Because this picture is not an original Marx Brothers story - it was adapted from a stage play - several of the usual elements of a Marx Brothers movie are notably absent, including the wonderful musical solos by Chico and Harpo. Groucho seems subdued; his usual barbed patter must give way to the scripted material, and he's left duck-walking around the hotel room without enough to do. The story might be funny enough if it were not trying to be a Marx Brothers film, but their presence creates expectations that go unfilled. Lucille Ball plays it more or less straight, Ann Miller is underused, and the funniest guy in the whole movie turns out to be Frank Albertson as the inexperienced young playwright, Leo Davis. Classic movie fans will most likely recognize Albertson as the braying Sam Wainwright in It's a Wonderful Life (1946), but his career included more than 180 film and television appearances.
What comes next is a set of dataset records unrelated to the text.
(* ===== verification/Routes.v ===== *)
(** * Routes: URL resolution and the dispatch of a request to a view

    The two routing tables, [urlpatterns] of [src/kipps_analysis/urls.py]
    and of [src/conversations/urls.py] ([conversations_urlpatterns]), and
    what Django and the REST framework do with them: a route is matched
    against the path segment by segment ([match_route]), [<int:name>]
    takes a non-empty run of ASCII digits and converts it with [int]
    ([span_digits], [int_of_digits]), the patterns are tried in order and
    an [include] continues with the rest of the path ([resolve]).  A view
    answers the methods it defines a handler for and 405 otherwise
    ([dispatch]); an exception that leaves a view becomes the answer 500,
    with the store as the view left it ([serve]).

    [reverse_analyse] prints the path of the analysis route and [reverse]
    the path of a route that has a name.  HEAD is answered by the handler
    of GET where there is one, and OPTIONS by the description the framework
    gives of a view ([Metadata]).  The admin site and the documentation
    views are library code: the tables send a path to them and
    [schema_view] holds the arguments the documentation is built with,
    what they answer is not modelled ([status_code] gives no status for
    them).  Redirects that add a missing final slash and the parsing of the
    body of a request are not modelled either. *)

From Stdlib Require Import Ascii.
From stdpp Require Import gmap pretty.
From S2P Require Import Prelude PyStr Transcript Capabilities Lexical Pairs Sentiment Analyzer.
From S2P Require Import Store Handlers.

#[local] Set Warnings "-clear-no-such-hyp".

(** ** Matching a route *)

Definition is_digit (c : ascii) : bool :=
  let n := N_of_ascii c in ((48 <=? n) && (n <=? 57))%N.

Definition digit_value (c : ascii) : Z := Z.of_N (N_of_ascii c) - 48.

(** [int(value)] for a run of digits, read from the left with the value
    so far. *)
Fixpoint int_from (acc : Z) (ds : string) : Z :=
  match ds with
  | EmptyString => acc
  | String c ds' => int_from (acc * 10 + digit_value c) ds'
  end.

Definition int_of_digits (ds : string) : Z := int_from 0 ds.

(** The longest run of digits at the head of a string, and the rest. *)
Fixpoint span_digits (s : string) : string * string :=
  match s with
  | EmptyString => (EmptyString, EmptyString)
  | String c s' =>
      if is_digit c then
        let '(ds, rest) := span_digits s' in (String c ds, rest)
      else (EmptyString, s)
  end.

(** The rest of [s] after the prefix [p], if [s] starts with [p]. *)
Fixpoint strip_prefix (p s : string) : option string :=
  match p, s with
  | EmptyString, _ => Some s
  | String a p', String b s' => if Ascii.eqb a b then strip_prefix p' s' else None
  | String _ _, EmptyString => None
  end.

(** A route as [path()] reads it: literal text and parameters with the
    [int] converter. *)
Inductive Segment : Type :=
  | Lit (s : string)
  | IntParam (name : string).

Definition kwargs : Type := list (string * Z).

(** The keyword arguments captured by a route at the head of a path, and
    the rest of the path. *)
Fixpoint match_route (route : list Segment) (path : string) : option (kwargs * string) :=
  match route with
  | [] => Some ([], path)
  | Lit l :: route' =>
      rest ← strip_prefix l path; match_route route' rest
  | IntParam name :: route' =>
      let '(ds, rest) := span_digits path in
      match ds with
      | EmptyString => None
      | _ =>
          '(kw, rest') ← match_route route' rest;
          Some ((name, int_of_digits ds) :: kw, rest')
      end
  end.

(** ** The routing tables *)

Inductive View : Type :=
  | UploadConversationView
  | AnalyseConversationView
  | ConversationAnalysisListView
  | AdminSite
  | SwaggerUI
  | RedocUI.

#[export] Instance View_eq_dec : EqDecision View.
Proof. solve_decision. Defined.

(** What a pattern of the project leads to: a view, the patterns of an
    application, or a site that resolves the rest of the path itself. *)
Inductive Target : Type :=
  | Endpoint (v : View)
  | Include (patterns : list (list Segment * View))
  | Site (v : View).

Definition conversations_urlpatterns : list (list Segment * View) :=
  [ ([Lit "conversations/"], UploadConversationView);
    ([Lit "analyse/"; IntParam "conversation_id"; Lit "/"], AnalyseConversationView);
    ([Lit "reports/"], ConversationAnalysisListView) ].

(** The description of the interface the documentation views show, and
    who may see it. *)
Inductive Permission : Type :=
  | AllowAny.

Record Info : Type := {
  info_title : string;
  default_version : string;
  description : string;
  contact_email : string;
}.

Record SchemaView : Type := {
  info : Info;
  public : bool;
  permission_classes : list Permission;
}.

Definition schema_view : SchemaView :=
  {| info := {| info_title := "Kipps Conversation Analysis API";
                default_version := "v1";
                description := "API documentation for conversation analytics";
                contact_email := "your-email@example.com" |};
     public := true;
     permission_classes := [AllowAny] |}.

(** A pattern of the project: the route, where it leads and the [name]
    it is given, if any. *)
Definition urlpatterns : list (list Segment * Target * option string) :=
  [ ([Lit "admin/"], Site AdminSite, None);
    ([Lit "api/"], Include conversations_urlpatterns, None);
    ([Lit "swagger/"], Endpoint SwaggerUI, Some "swagger-ui");
    ([Lit "redoc/"], Endpoint RedocUI, Some "redoc-ui") ].

(** The first pattern of an application that matches the whole path. *)
Fixpoint resolve_in (patterns : list (list Segment * View)) (path : string) :
    option (View * kwargs) :=
  match patterns with
  | [] => None
  | (route, v) :: patterns' =>
      match match_route route path with
      | Some (kw, EmptyString) => Some (v, kw)
      | _ => resolve_in patterns' path
      end
  end.

(** The patterns of the project, tried in order. *)
Fixpoint resolve_from (patterns : list (list Segment * Target * option string))
    (path : string) : option (View * kwargs) :=
  match patterns with
  | [] => None
  | (route, target, _) :: patterns' =>
      match match_route route path with
      | Some (kw, rest) =>
          match target with
          | Endpoint v =>
              match rest with
              | EmptyString => Some (v, kw)
              | _ => resolve_from patterns' path
              end
          | Include sub =>
              match resolve_in sub rest with
              | Some (v, kw') => Some (v, kw ++ kw')
              | None => resolve_from patterns' path
              end
          | Site v => Some (v, kw)
          end
      | None => resolve_from patterns' path
      end
  end.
If you are new to the Marx Brothers, start with one of their best films instead; A Day at the Races (1937) makes an excellent first outing, especially if you are watching with kids. After that, try A Night in Casablanca (1946) or even At the Circus (1939), which at least offers the attraction of Groucho singing "Lydia, the Tattooed Lady" to make it worthwhile. See more of Lucille Ball's earlier work in Dance, Girl, Dance (1940) and Lured (1947). Ann Miller, who was only 15 when she made this film and You Can't Take It with You (1938), would go on to star in classics like On the Town (1949) and Kiss Me Kate (1953). Director William A. Seiter, a veteran of silent films and musical comedies, also oversaw several Shirley Temple pictures, including Stowaway (1936), which actually makes for a better example of his work than Room Service.